• **WHAT THIS TASK INVOLVES**
Repeat the first line of the listing and each line after it, exactly, through the line containing "A timeout is".

• **DATASET EXCERPTS**
(* ===== verification/Timers.v ===== *)
(** arm_host/source/lwip/timeouts.c and the clock of sys_arch.c: the list of
    timeouts and the cyclic timers of the stack.

    A timeout is a cell of a pool; a released one is gone, so that its use is a
    fault.  The functions behind the pointers are values of [handler]; the timer
    functions of the other modules run on the rest of the stack ([rest]) and are the
    class [StackTimers]: in this configuration none of them sets or removes a
    timeout.  The functions that an application registers may do so and are the class
    [UserTimers].  Assertions only print; NO_SYS is 0, so that
    PBUF_CHECK_FREE_OOSEQ is empty.  The loop of [sys_check_timeouts] ends when no
    timeout is due, which depends on the functions that it calls: it is cut after
    [poll_fuel] turns. *)

From stdpp Require Import gmap.
From S2P Require Import Prelude Cmonad Cutils Heap Pbuf Inet Ethernet Etharp Acd.

(** ** The table of cyclic timers *)

Inductive stack_timer := TCP_TMR | IP_REASS_TMR | ETHARP_TMR | DHCP_COARSE_TMR | DHCP_FINE_TMR | ACD_TMR | IGMP_TMR | DNS_TMR.
#[export] Instance stack_timer_dec : EqDecision stack_timer.
Proof. solve_decision. Defined.

Definition TCP_TMR_INTERVAL : Z := 250.
Definition IP_TMR_INTERVAL : Z := 1000.
Definition ARP_TMR_INTERVAL : Z := 1000.
Definition DHCP_COARSE_TIMER_MSECS : Z := 60 * 1000.
Definition DHCP_FINE_TIMER_MSECS : Z := 500.
Definition IGMP_TMR_INTERVAL : Z := 100.
Definition DNS_TMR_INTERVAL : Z := 1000.

(** struct lwip_cyclic_timer: interval_ms and handler *)
Definition lwip_cyclic_timers : list (Z * stack_timer) :=
  [(TCP_TMR_INTERVAL, TCP_TMR); (IP_TMR_INTERVAL, IP_REASS_TMR); (ARP_TMR_INTERVAL, ETHARP_TMR); (DHCP_COARSE_TIMER_MSECS, DHCP_COARSE_TMR);
   (DHCP_FINE_TIMER_MSECS, DHCP_FINE_TMR); (ACD_TMR_INTERVAL, ACD_TMR); (IGMP_TMR_INTERVAL, IGMP_TMR); (DNS_TMR_INTERVAL, DNS_TMR)].

(** ** State *)

(** sys_timeout_handler: what a timeout calls. *)
Inductive handler := H_NULL | H_lwip_cyclic_timer | H_tcpip_tcp_timer | H_user (f : Z).
#[export] Instance handler_dec : EqDecision handler.
Proof. solve_decision. Defined.

(** struct sys_timeo; the argument of [lwip_cyclic_timer] is an index of the table. *)
Record sys_timeo := mk_timeo { to_next : Z; to_time : Z; to_h : handler; to_arg : Z }.
Definition eta_timeo (t : sys_timeo) : sys_timeo := mk_timeo (to_next t) (to_time t) (to_h t) (to_arg t).
#[export] Instance set_to_next : Setter to_next := ltac:(mk_setter eta_timeo).
#[export] Instance set_to_time : Setter to_time := ltac:(mk_setter eta_timeo).
#[export] Instance set_to_h : Setter to_h := ltac:(mk_setter eta_timeo).
#[export] Instance set_to_arg : Setter to_arg := ltac:(mk_setter eta_timeo).

(** The static variables of timeouts.c, the clock [val] of sys_arch.c, and the pool. *)
Record timers := mk_timers {
  val : Z; next_timeout : Z; current_timeout_due_time : Z; tcpip_tcp_timer_active : bool;
  timeos : gmap Z sys_timeo; timeo_left : Z; next_timeo : Z
}.
Definition eta_timers (g : timers) : timers :=
  mk_timers (val g) (next_timeout g) (current_timeout_due_time g) (tcpip_tcp_timer_active g) (timeos g) (timeo_left g) (next_timeo g).
#[export] Instance set_val : Setter val := ltac:(mk_setter eta_timers).
#[export] Instance set_next_timeout : Setter next_timeout := ltac:(mk_setter eta_timers).
#[export] Instance set_current_timeout_due_time : Setter current_timeout_due_time := ltac:(mk_setter eta_timers).
#[export] Instance set_tcpip_tcp_timer_active : Setter tcpip_tcp_timer_active := ltac:(mk_setter eta_timers).
#[export] Instance set_timeos : Setter timeos := ltac:(mk_setter eta_timers).
#[export] Instance set_timeo_left : Setter timeo_left := ltac:(mk_setter eta_timers).
#[export] Instance set_next_timeo : Setter next_timeo := ltac:(mk_setter eta_timers).

Record clocked (R : Type) := mk_clocked { tmr : timers; rest : R }.
Arguments mk_clocked {R} tmr rest.
Arguments tmr {R} _.
Arguments rest {R} _.

Class StackTimers (R : Type) := {
  run_tmr : stack_timer -> M R unit;
  tcp_pcbs : R -> bool  (* tcp_active_pcbs || tcp_tw_pcbs *)
}.
Class UserTimers (R : Type) := { call_timeout : Z -> Z -> M (clocked R) unit }.

Definition LWIP_MAX_TIMEOUT : Z := 0x7fffffff.
Definition TIME_LESS_THAN (t compare_to : Z) : bool := LWIP_MAX_TIMEOUT <? u32 (t - compare_to).
Definition SYS_TIMEOUTS_SLEEPTIME_INFINITE : Z := 0xFFFFFFFF.
(** One for each timer of the table. *)
Definition MEMP_NUM_SYS_TIMEOUT : Z := 8.

Section Timers.
Context {R : Type}.

Definition gettm {A} (f : timers -> A) : M (clocked R) A := gets (fun s => f (tmr s)).
Definition modtm (f : timers -> timers) : M (clocked R) unit := modify (fun s => mk_clocked (f (tmr s)) (rest s)).
Definition onrest {A} (m : M R A) : M (clocked R) A := zoom rest (fun r s => mk_clocked (tmr s) r) m.
Definition gett (t : Z) : M (clocked R) sys_timeo := fun s =>
  if t =? NULL then Fault NullDeref else
  match timeos (tmr s) !! t with Some d => Ok (d, s) | None => Fault UseAfterFree end.
Definition updt (t : Z) (f : sys_timeo -> sys_timeo) : M (clocked R) unit :=
  let* d := gett t in modtm (fun g => g <| timeos := <[t := f d]> (timeos g) |>).
Definition timeo_fuel : M (clocked R) nat := gettm (fun g => S (size (timeos g))).

Definition sys_now : M (clocked R) Z := gettm val.
Definition sys_now_inc (amt : Z) : M (clocked R) unit := modtm (fun g => g <| val := u32 (val g + amt) |>).

Definition memp_malloc_timeo : M (clocked R) Z :=
  let* n := gettm timeo_left in
  if n =? 0 then ret NULL else
  let* r := gettm next_timeo in
  modtm (fun g => g <| timeo_left := n - 1 |> <| next_timeo := r + 1 |> <| timeos := <[r := mk_timeo NULL 0 H_NULL 0]> (timeos g) |>) ;;;
  ret r.
Definition memp_free_timeo (t : Z) : M (clocked R) unit :=
  let* d := gett t in modtm (fun g => g <| timeos := delete t (timeos g) |> <| timeo_left := timeo_left g + 1 |>).

(** ** The list *)

(** The place behind the last timeout that is not later. *)
Fixpoint insert_loop (fuel : nat) (t timeout : Z) : M (clocked R) unit :=
  match fuel with
  | O => hang
  | S fuel =>
      if t =? NULL then ret tt else
      let* d := gett t in
      let* here := (if to_next d =? NULL then ret true
                    else let* n := gett timeout in let* e := gett (to_next d) in ret (TIME_LESS_THAN (to_time n) (to_time e))) in
      if (here : bool) then
        updt timeout (fun n => n <| to_next := to_next d |>) ;;;
        updt t (fun d => d <| to_next := timeout |>)
      else insert_loop fuel (to_next d) timeout
  end.

Definition sys_timeout_abs (abs_time : Z) (h : handler) (arg : Z) : M (clocked R) unit :=
  let* timeout := memp_malloc_timeo in
  if timeout =? NULL then ret tt else
  updt timeout (fun t => t <| to_next := NULL |>) ;;;
  updt timeout (fun t => t <| to_h := h |>) ;;;
  updt timeout (fun t => t <| to_arg := arg |>) ;;;
  updt timeout (fun t => t <| to_time := abs_time |>) ;;;
  let* head := gettm next_timeout in
  if head =? NULL then modtm (fun g => g <| next_timeout := timeout |>) else
  let* n := gett timeout in
  let* e := gett head in
  if TIME_LESS_THAN (to_time n) (to_time e) then
    updt timeout (fun t => t <| to_next := head |>) ;;;
    modtm (fun g => g <| next_timeout := timeout |>)
  else
    let* k := timeo_fuel in insert_loop k head timeout.

Definition sys_timeout (msecs : Z) (h : handler) (arg : Z) : M (clocked R) unit :=
  let* now := sys_now in
  sys_timeout_abs (u32 (now + msecs)) h arg.

Fixpoint untimeout_loop (fuel : nat) (t prev_t : Z) (h : handler) (arg : Z) : M (clocked R) unit :=
  match fuel with
  | O => hang
  | S fuel =>
      if t =? NULL then ret tt else
      let* d := gett t in
      if bool_decide (to_h d = h) && (to_arg d =? arg) then
        (if prev_t =? NULL then modtm (fun g => g <| next_timeout := to_next d |>)
         else updt prev_t (fun p => p <| to_next := to_next d |>)) ;;;
        memp_free_timeo t
      else untimeout_loop fuel (to_next d) t h arg
  end.
Definition sys_untimeout (h : handler) (arg : Z) : M (clocked R) unit :=
  let* head := gettm next_timeout in
  if head =? NULL then ret tt else
  let* k := timeo_fuel in untimeout_loop k head NULL h arg.

Fixpoint restart_loop (fuel : nat) (t base now : Z) : M (clocked R) unit :=
  match fuel with
  | O => hang
  | S fuel =>
      if t =? NULL then ret tt else
      updt t (fun d => d <| to_time := u32 ((to_time d - base) + now) |>) ;;;
      let* d := gett t in
      restart_loop fuel (to_next d) base now
  end.
Definition sys_restart_timeouts : M (clocked R) unit :=
  let* head := gettm next_timeout in
  if head =? NULL then ret tt else
  let* now := sys_now in
  let* d := gett head in
  let* k := timeo_fuel in
  restart_loop k head (to_time d) now.

Definition sys_timeouts_sleeptime : M (clocked R) Z :=
  let* head := gettm next_timeout in
  if head =? NULL then ret SYS_TIMEOUTS_SLEEPTIME_INFINITE else
  let* now := sys_now in
  let* d := gett head in
  if TIME_LESS_THAN (to_time d) now then ret 0 else ret (u32 (to_time d - now)).

(** ** Timers *)

Context `{StackTimers R}.

(** [arg] is an index of the table. *)
Definition lwip_cyclic_timer (arg : Z) : M (clocked R) unit :=
  let* '(interval_ms, h) := ofopt OobRead (lwip_cyclic_timers !! Z.to_nat arg) in
  onrest (run_tmr h) ;;;
  let* now := sys_now in
  let* due := gettm current_timeout_due_time in
  let next_timeout_time := u32 (due + interval_ms) in
  if TIME_LESS_THAN next_timeout_time now then sys_timeout_abs (u32 (now + interval_ms)) H_lwip_cyclic_timer arg
  else sys_timeout_abs next_timeout_time H_lwip_cyclic_timer arg.

Definition tcpip_tcp_timer : M (clocked R) unit :=
  onrest (run_tmr TCP_TMR) ;;;
  let* needed := gets (fun s => tcp_pcbs (rest s)) in
  if (needed : bool) then sys_timeout TCP_TMR_INTERVAL H_tcpip_tcp_timer 0
  else modtm (fun g => g <| tcpip_tcp_timer_active := false |>).

Definition tcp_timer_needed : M (clocked R) unit :=
  let* active := gettm tcpip_tcp_timer_active in
  let* needed := gets (fun s => tcp_pcbs (rest s)) in
  if negb active && needed then
    modtm (fun g => g <| tcpip_tcp_timer_active := true |>) ;;;
    sys_timeout TCP_TMR_INTERVAL H_tcpip_tcp_timer 0
  else ret tt.

(** All but the one of TCP, at index 0. *)
Definition sys_timeouts_init : M (clocked R) unit :=
  mforeach (seq 1 (length lwip_cyclic_timers - 1)) (fun i =>
    let* '(interval_ms, _) := ofopt OobRead (lwip_cyclic_timers !! i) in
    sys_timeout interval_ms H_lwip_cyclic_timer (Z.of_nat i)).

Context `{UserTimers R} `{Fuel}.

Definition call_handler (h : handler) (arg : Z) : M (clocked R) unit :=
  match h with
  | H_NULL => ret tt
  | H_lwip_cyclic_timer => lwip_cyclic_timer arg
  | H_tcpip_tcp_timer => tcpip_tcp_timer
  | H_user f => call_timeout f arg
  end.

(** A turn of the loop: is there no timeout that is due? *)
Definition check_turn (now : Z) : M (clocked R) (option unit) :=
  let* tmptimeout := gettm next_timeout in
  if tmptimeout =? NULL then ret (Some tt) else
  let* d := gett tmptimeout in
  if TIME_LESS_THAN now (to_time d) then ret (Some tt) else
  modtm (fun g => g <| next_timeout := to_next d |>) ;;;
  modtm (fun g => g <| current_timeout_due_time := to_time d |>) ;;;
  memp_free_timeo tmptimeout ;;;
  call_handler (to_h d) (to_arg d) ;;;
  ret None.
Definition sys_check_timeouts : M (clocked R) unit :=
  let* now := sys_now in
  mloop poll_fuel (check_turn now).

End Timers.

• **RESPONSE AREA**
(* ===== verification/Timers.v ===== *)
(** arm_host/source/lwip/timeouts.c and the clock of sys_arch.c: the list of
    timeouts and the cyclic timers of the stack.

    A timeout is a cell of a pool; a released one is gone, so that its use is a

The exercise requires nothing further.